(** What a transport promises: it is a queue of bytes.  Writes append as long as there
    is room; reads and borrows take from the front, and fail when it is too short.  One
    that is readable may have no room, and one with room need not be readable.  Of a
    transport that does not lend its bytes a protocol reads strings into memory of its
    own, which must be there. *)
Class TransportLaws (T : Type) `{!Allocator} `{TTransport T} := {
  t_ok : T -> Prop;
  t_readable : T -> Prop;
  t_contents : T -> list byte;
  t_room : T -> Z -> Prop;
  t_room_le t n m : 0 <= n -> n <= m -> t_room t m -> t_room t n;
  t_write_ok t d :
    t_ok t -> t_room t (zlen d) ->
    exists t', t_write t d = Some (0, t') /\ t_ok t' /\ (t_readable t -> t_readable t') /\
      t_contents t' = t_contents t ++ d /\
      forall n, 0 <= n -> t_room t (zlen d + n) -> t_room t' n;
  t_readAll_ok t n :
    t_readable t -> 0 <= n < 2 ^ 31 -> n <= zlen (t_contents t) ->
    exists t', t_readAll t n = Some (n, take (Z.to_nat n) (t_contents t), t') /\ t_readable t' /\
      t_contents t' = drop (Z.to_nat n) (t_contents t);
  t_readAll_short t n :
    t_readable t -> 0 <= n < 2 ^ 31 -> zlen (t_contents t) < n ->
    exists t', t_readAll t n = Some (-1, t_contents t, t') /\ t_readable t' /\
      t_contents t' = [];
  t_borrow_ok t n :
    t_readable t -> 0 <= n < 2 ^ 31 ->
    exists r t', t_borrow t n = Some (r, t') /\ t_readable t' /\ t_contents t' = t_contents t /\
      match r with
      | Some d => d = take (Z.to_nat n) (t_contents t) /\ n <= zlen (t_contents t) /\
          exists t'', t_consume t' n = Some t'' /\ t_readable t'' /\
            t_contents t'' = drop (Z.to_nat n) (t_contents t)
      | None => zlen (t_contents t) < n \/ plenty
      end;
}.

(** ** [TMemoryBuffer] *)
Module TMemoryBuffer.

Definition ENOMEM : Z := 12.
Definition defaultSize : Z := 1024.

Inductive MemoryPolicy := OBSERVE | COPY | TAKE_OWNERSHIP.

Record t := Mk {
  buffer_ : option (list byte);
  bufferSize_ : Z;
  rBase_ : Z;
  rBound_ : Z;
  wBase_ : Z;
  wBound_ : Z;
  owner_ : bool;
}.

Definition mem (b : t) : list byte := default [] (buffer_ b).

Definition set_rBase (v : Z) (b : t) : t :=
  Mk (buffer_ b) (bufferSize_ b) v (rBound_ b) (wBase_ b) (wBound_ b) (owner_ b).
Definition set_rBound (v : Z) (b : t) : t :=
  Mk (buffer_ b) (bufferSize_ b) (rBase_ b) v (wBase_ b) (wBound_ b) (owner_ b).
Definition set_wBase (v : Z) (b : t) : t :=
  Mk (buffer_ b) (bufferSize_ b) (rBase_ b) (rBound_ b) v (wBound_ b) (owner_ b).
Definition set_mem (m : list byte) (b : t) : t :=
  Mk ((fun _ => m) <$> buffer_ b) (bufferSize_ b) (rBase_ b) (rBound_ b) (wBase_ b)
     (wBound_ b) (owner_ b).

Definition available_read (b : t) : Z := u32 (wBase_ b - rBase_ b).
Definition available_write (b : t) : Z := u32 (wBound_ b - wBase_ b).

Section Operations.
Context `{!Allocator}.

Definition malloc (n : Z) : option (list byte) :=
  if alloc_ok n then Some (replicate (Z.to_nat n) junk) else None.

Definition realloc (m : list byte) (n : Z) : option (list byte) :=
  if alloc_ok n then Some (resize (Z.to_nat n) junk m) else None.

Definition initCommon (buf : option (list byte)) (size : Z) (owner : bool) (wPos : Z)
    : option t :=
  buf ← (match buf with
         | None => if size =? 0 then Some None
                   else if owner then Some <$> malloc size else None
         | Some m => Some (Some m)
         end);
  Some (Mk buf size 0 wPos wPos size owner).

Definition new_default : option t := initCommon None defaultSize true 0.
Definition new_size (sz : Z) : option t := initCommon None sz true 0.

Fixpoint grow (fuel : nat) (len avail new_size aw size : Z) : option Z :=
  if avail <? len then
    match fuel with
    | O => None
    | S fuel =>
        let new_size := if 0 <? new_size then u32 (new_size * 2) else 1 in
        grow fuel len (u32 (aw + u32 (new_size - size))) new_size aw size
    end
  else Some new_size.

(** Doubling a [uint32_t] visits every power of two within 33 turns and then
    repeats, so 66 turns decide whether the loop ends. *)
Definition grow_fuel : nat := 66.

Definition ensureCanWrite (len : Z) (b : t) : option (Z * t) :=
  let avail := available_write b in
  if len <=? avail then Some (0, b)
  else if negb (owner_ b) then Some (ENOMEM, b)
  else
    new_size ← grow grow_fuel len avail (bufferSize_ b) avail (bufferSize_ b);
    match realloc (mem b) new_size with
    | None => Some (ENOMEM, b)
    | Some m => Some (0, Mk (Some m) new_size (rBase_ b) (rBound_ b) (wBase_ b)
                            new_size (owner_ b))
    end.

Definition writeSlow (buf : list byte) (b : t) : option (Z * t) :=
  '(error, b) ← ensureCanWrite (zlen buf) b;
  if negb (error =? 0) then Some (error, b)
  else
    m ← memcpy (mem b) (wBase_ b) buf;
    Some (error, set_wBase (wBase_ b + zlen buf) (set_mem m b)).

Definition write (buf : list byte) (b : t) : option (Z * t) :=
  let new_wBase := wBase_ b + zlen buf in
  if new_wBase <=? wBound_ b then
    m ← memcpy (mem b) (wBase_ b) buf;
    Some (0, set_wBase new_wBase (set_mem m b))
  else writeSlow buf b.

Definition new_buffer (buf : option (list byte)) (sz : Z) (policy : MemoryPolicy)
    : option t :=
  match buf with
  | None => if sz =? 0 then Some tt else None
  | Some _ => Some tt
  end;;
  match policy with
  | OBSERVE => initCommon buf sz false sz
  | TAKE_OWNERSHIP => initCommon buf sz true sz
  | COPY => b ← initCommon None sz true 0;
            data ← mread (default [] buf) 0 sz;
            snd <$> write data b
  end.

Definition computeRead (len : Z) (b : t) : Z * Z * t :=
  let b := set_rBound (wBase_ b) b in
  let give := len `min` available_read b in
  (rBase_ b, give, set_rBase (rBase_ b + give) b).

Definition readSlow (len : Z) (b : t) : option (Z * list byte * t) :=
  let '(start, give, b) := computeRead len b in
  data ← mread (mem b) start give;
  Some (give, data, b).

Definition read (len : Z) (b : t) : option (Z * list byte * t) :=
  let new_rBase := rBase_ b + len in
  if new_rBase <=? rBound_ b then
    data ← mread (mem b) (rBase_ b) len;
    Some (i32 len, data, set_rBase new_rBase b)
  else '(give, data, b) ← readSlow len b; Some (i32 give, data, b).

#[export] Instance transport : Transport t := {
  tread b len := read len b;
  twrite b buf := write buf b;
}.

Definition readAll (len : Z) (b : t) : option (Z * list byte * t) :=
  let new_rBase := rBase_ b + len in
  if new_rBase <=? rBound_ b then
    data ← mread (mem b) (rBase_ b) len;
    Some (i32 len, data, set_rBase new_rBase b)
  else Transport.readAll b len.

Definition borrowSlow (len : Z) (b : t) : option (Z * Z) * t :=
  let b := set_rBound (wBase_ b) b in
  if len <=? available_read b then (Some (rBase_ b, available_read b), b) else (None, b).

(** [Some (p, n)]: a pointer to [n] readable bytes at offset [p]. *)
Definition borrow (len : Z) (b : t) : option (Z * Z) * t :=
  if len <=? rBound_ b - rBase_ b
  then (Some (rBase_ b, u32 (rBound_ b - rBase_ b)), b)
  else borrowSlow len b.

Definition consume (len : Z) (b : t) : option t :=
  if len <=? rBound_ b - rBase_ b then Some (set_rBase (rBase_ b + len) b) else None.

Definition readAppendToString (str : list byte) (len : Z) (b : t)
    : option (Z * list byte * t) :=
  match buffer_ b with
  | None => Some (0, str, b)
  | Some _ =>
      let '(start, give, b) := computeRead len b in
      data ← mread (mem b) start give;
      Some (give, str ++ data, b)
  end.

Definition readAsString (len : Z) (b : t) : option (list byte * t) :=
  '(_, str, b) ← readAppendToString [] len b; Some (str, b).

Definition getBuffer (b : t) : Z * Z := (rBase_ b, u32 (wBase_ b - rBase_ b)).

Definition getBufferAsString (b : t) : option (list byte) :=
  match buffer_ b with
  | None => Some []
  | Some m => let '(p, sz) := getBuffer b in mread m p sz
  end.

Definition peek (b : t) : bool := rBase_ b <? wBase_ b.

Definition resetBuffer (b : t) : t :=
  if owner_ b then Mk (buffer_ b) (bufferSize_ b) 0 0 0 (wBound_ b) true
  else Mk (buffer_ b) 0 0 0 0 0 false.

Prompt
Up to and including the line that contains "t_contents t'' = drop", restate each line of the material above word for word, beginning with its first line.

Solved problem
(** What a transport promises: it is a queue of bytes.  Writes append as long as there
    is room; reads and borrows take from the front, and fail when it is too short.  One
    that is readable may have no room, and one with room need not be readable.  Of a
    transport that does not lend its bytes a protocol reads strings into memory of its
    own, which must be there. *)
Class TransportLaws (T : Type) `{!Allocator} `{TTransport T} := {
  t_ok : T -> Prop;
  t_readable : T -> Prop;
  t_contents : T -> list byte;
  t_room : T -> Z -> Prop;
  t_room_le t n m : 0 <= n -> n <= m -> t_room t m -> t_room t n;
  t_write_ok t d :
    t_ok t -> t_room t (zlen d) ->
    exists t', t_write t d = Some (0, t') /\ t_ok t' /\ (t_readable t -> t_readable t') /\
      t_contents t' = t_contents t ++ d /\
      forall n, 0 <= n -> t_room t (zlen d + n) -> t_room t' n;
  t_readAll_ok t n :
    t_readable t -> 0 <= n < 2 ^ 31 -> n <= zlen (t_contents t) ->
    exists t', t_readAll t n = Some (n, take (Z.to_nat n) (t_contents t), t') /\ t_readable t' /\
      t_contents t' = drop (Z.to_nat n) (t_contents t);
  t_readAll_short t n :
    t_readable t -> 0 <= n < 2 ^ 31 -> zlen (t_contents t) < n ->
    exists t', t_readAll t n = Some (-1, t_contents t, t') /\ t_readable t' /\
      t_contents t' = [];
  t_borrow_ok t n :
    t_readable t -> 0 <= n < 2 ^ 31 ->
    exists r t', t_borrow t n = Some (r, t') /\ t_readable t' /\ t_contents t' = t_contents t /\
      match r with
      | Some d => d = take (Z.to_nat n) (t_contents t) /\ n <= zlen (t_contents t) /\
          exists t'', t_consume t' n = Some t'' /\ t_readable t'' /\
            t_contents t'' = drop (Z.to_nat n) (t_contents t)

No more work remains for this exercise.